Which lines of the listing hold the string "fields"? Copy those lines.

-- GIVEN ENTRIES --
- Opening Delimiter -
Lemma refresh_ok resp m :
  fresh p (clockAt env (ticks w)) = false ->
  newRequestError (ripeURL w) = None ->
  doAt env (doCalls w) = DoOk resp ->
  StatusCode resp = StatusOK ->
  scanBody (RespBody resp) = (m, None) ->
  downloadAndProcessData env p w
  = (None,
     {| cache := newCacheOf m; cacheTime := clockAt env (S (ticks w));
        cacheTTL := cacheTTL p |},
     emit EvCloseBody
       (emit (logProcessed (newCacheOf m)) (now env (emit EvReadBody (fetched env w))).2)).
Proof.
  intros Hf Hu Hd Hs Hb. unfold downloadAndProcessData, fetched, started.
  cbn [now emit Do ripeURL doCalls snd]. rewrite Hf, Hu, Hd, Hs, Z.eqb_refl.
  cbn [negb]. now rewrite Hb.
Qed.

(** A refresh that returns an error leaves the processor as it was. *)
Lemma refresh_error_keeps_processor e p' w' :
  downloadAndProcessData env p w = (Some e, p', w') -> p' = p.
Proof.
  unfold downloadAndProcessData. cbn [now].
  destruct (fresh p _); [congruence |].
  destruct (newRequestError _); [congruence |].
  destruct (Do env _) as [[resp | err] w1]; [| congruence].
  destruct (negb _); [congruence |].
  destruct (scanBody _) as [m [err |]]; congruence.
Qed.

(** The scanner's error: the first of a line too long and a failed read. *)
Lemma scanBody_error b :
  (scanBody b).2 = if (Bufio.scanLines (content b)).2 then Some Bufio.ErrTooLong else readErr b.
Proof.
  unfold scanBody. now destruct (Bufio.scanLines (content b)) as [lines long].
Qed.

(** Every failure of the list makes the refresh return an error, and the
    processor is the one it started from. *)
Lemma refresh_failure :
  fresh p (clockAt env (ticks w)) = false ->
  RefreshFailure env w ->
  exists e w', downloadAndProcessData env p w = (Some e, p, w').
Proof.
  intros Hf [err Hu | err Hu Hd | resp Hu Hd Hs | resp err Hu Hd Hs Hr | resp Hu Hd Hs Hl].
  - eexists _, _. eapply refresh_bad_request; eauto.
  - eexists _, _. eapply refresh_transport_error; eauto.
  - eexists _, _. eapply refresh_bad_status; eauto.
  - pose proof (scanBody_error (RespBody resp)) as He. rewrite Hr in He.
    destruct (scanBody (RespBody resp)) as [m se] eqn:Hb. cbn [snd] in He.
    assert (exists e0, se = Some e0) as [e0 ->]
      by (destruct (Bufio.scanLines _).2; eauto).
    eexists _, _. eapply refresh_scan_error; eauto.
  - pose proof (scanBody_error (RespBody resp)) as He. rewrite Hl in He.
    destruct (scanBody (RespBody resp)) as [m se] eqn:Hb. cbn [snd] in He. subst se.
    eexists _, _. eapply refresh_scan_error; eauto.
Qed.

(** The list is complete: without any of these failures a stale refresh
    succeeds. *)
Lemma refresh_succeeds :
  fresh p (clockAt env (ticks w)) = false ->
  ~ RefreshFailure env w ->
  exists p' w', downloadAndProcessData env p w = (None, p', w').
Proof.
  intros Hf Hn.
  destruct (newRequestError (ripeURL w)) as [err |] eqn:Hu.
  { destruct Hn. eapply RequestBuildFailed; eauto. }
  destruct (doAt env (doCalls w)) as [resp | err] eqn:Hd.
  2: { destruct Hn. eapply DownloadFailed; eauto. }
  destruct (Z.eq_dec (StatusCode resp) StatusOK) as [Hs | Hs].
  2: { destruct Hn. eapply UnexpectedStatus; eauto. }
  pose proof (scanBody_error (RespBody resp)) as He.
  destruct (scanBody (RespBody resp)) as [m se] eqn:Hb. cbn [snd] in He.
  destruct (Bufio.scanLines (content (RespBody resp))).2 eqn:Hl.
  { destruct Hn. eapply LineTooLong; eauto. }
  destruct (readErr (RespBody resp)) as [err |] eqn:Hr.
  { destruct Hn. eapply ReadError; eauto. }
  subst se. eexists _, _. eapply refresh_ok; eauto.
Qed.

End RefreshPaths.

(** ** The feed parser *)

Section Parser.

Context `{GoRuntime}.

(** A line without a record leaves the mapping alone. *)
Lemma processLine_skip m line : lineRecord line = None -> processLine m line = m.
Proof. intros Hr. unfold processLine. now rewrite Hr. Qed.

(** Such a line can be taken out of the feed without changing the result. *)
Lemma skipped_line_fold m pre line post :
  lineRecord line = None ->
  foldl processLine m (pre ++ line :: post) = foldl processLine m (pre ++ post).
Proof.
  intros Hr. rewrite !foldl_app. cbn [foldl]. now rewrite (processLine_skip _ _ Hr).
Qed.

(** The record of a line carries the mask computed from its count. *)
Lemma lineRecord_mask line r :
  lineRecord line = Some r -> CIDRMask r = cidrMask (Count r).
Proof.
  unfold lineRecord.
  destruct (_ || _); [discriminate |].
  destruct (_ <? _)%nat; [discriminate |].
  destruct (_ && _); [| discriminate].
  destruct (Strconv.Atoi _); [| discriminate].
  intros [= <-]. reflexivity.
Qed.

(** What an accepted line looks like, field by field. *)
Lemma lineRecord_accepted line r :
  lineRecord line = Some r ->
  Strings.HasPrefix line "#" = false /\
  Strings.TrimSpace line <> "" /\
  (6 <= length (Strings.Split line "|"))%nat /\
  nth 0 (Strings.Split line "|") "" = "ripencc" /\
  nth 2 (Strings.Split line "|") "" = "ipv4" /\
  Strconv.Atoi (nth 4 (Strings.Split line "|") "") = Some (Count r) /\
  Country r = ToUpper (nth 1 (Strings.Split line "|") "") /\
  IPStart r = nth 3 (Strings.Split line "|") "".
Proof.
  unfold lineRecord. set (parts := Strings.Split line "|"). intros Hr.
  destruct (Strings.HasPrefix line "#") eqn:Hp; [discriminate |].
  destruct (String.eqb (Strings.TrimSpace line) "") eqn:Ht; [discriminate |].
  cbn [orb] in Hr.
  destruct (length parts <? 6)%nat eqn:Hl; [discriminate |].
  destruct (String.eqb (nth 0 parts "") "ripencc") eqn:H0; [| discriminate].
  destruct (String.eqb (nth 2 parts "") "ipv4") eqn:H2; [| discriminate].
  cbn [andb] in Hr.
  destruct (Strconv.Atoi (nth 4 parts "")) as [count |] eqn:Ha; [| discriminate].
  injection Hr as <-. cbn [Country IPStart Count].
  apply String.eqb_neq in Ht. apply String.eqb_eq in H0, H2.
  apply Nat.ltb_ge in Hl. repeat split; assumption || reflexivity.
Qed.

(** And the converse: a line with these fields yields this record. *)
Lemma lineRecord_intro line count :
  Strings.HasPrefix line "#" = false ->
  Strings.TrimSpace line <> "" ->
  (6 <= length (Strings.Split line "|"))%nat ->
  nth 0 (Strings.Split line "|") "" = "ripencc" ->
  nth 2 (Strings.Split line "|") "" = "ipv4" ->
  Strconv.Atoi (nth 4 (Strings.Split line "|") "") = Some count ->
  lineRecord line
  = Some {| Country := ToUpper (nth 1 (Strings.Split line "|") "");
            IPStart := nth 3 (Strings.Split line "|") "";
            Count := count; CIDRMask := cidrMask count |}.
Proof.
  intros Hp Ht Hl H0 H2 Ha. unfold lineRecord.
  apply String.eqb_neq in Ht. apply Nat.ltb_ge in Hl.
  rewrite Hp, Ht, Hl, H0, H2, Ha. reflexivity.
Qed.

(** C6: a line whose registry is not [ripencc] or whose family is not
    [ipv4], a comment line, a line of white space only and a line of fewer
    than six fields yield no record, whatever their other fields hold: the
    line leaves the mapping as it is, and the scan gives the same mapping with
    and without it. *)
Theorem filtered_line_contributes_nothing (line : string) :
  nth 0 (Strings.Split line "|") "" <> "ripencc" \/
  nth 2 (Strings.Split line "|") "" <> "ipv4" \/
  Strings.HasPrefix line "#" = true \/
  Strings.TrimSpace line = "" \/
  (length (Strings.Split line "|") < 6)%nat ->
  lineRecord line = None /\
  (forall m, processLine m line = m) /\
  (forall m pre post,
     foldl processLine m (pre ++ line :: post) = foldl processLine m (pre ++ post)).
Proof.
  intros Hskip.
  assert (lineRecord line = None) as Hr.
  { destruct (lineRecord line) as [r |] eqn:Hr; [| reflexivity].
    destruct (lineRecord_accepted _ _ Hr) as (Hp & Ht & Hl & H0 & H2 & _).
    destruct Hskip as [Hs | [Hs | [Hs | [Hs | Hs]]]];
      [ contradiction | contradiction | congruence | contradiction | lia ]. }
  split; [exact Hr |]. split.
  - intros m. now apply processLine_skip.
  - intros m pre post. now apply skipped_line_fold.
Qed.

(** C4, as the code has it: a line whose fifth field [strconv.Atoi] rejects
    (it is not an optionally signed run of decimal digits within the range
    of [int]) yields no record, and the scan goes on: the lines after it are
    processed as if it were not there. *)
Theorem unparsable_count_skipped (line : string) :
  Strconv.Atoi (nth 4 (Strings.Split line "|") "") = None ->
  lineRecord line = None /\
  (forall m, processLine m line = m) /\
  (forall m pre post,
     foldl processLine m (pre ++ line :: post) = foldl processLine m (pre ++ post)).
Proof.
  intros Ha.
  assert (lineRecord line = None) as Hr.
  { destruct (lineRecord line) as [r |] eqn:Hr; [| reflexivity].
    destruct (lineRecord_accepted _ _ Hr) as (_ & _ & _ & _ & _ & Hc & _).
    congruence. }
  split; [exact Hr |]. split.
  - intros m. now apply processLine_skip.
  - intros m pre post. now apply skipped_line_fold.
Qed.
- Closing Delimiter -
-- SOLUTION --
(** And the converse: a line with these fields yields this record. *)
    than six fields yield no record, whatever their other fields hold: the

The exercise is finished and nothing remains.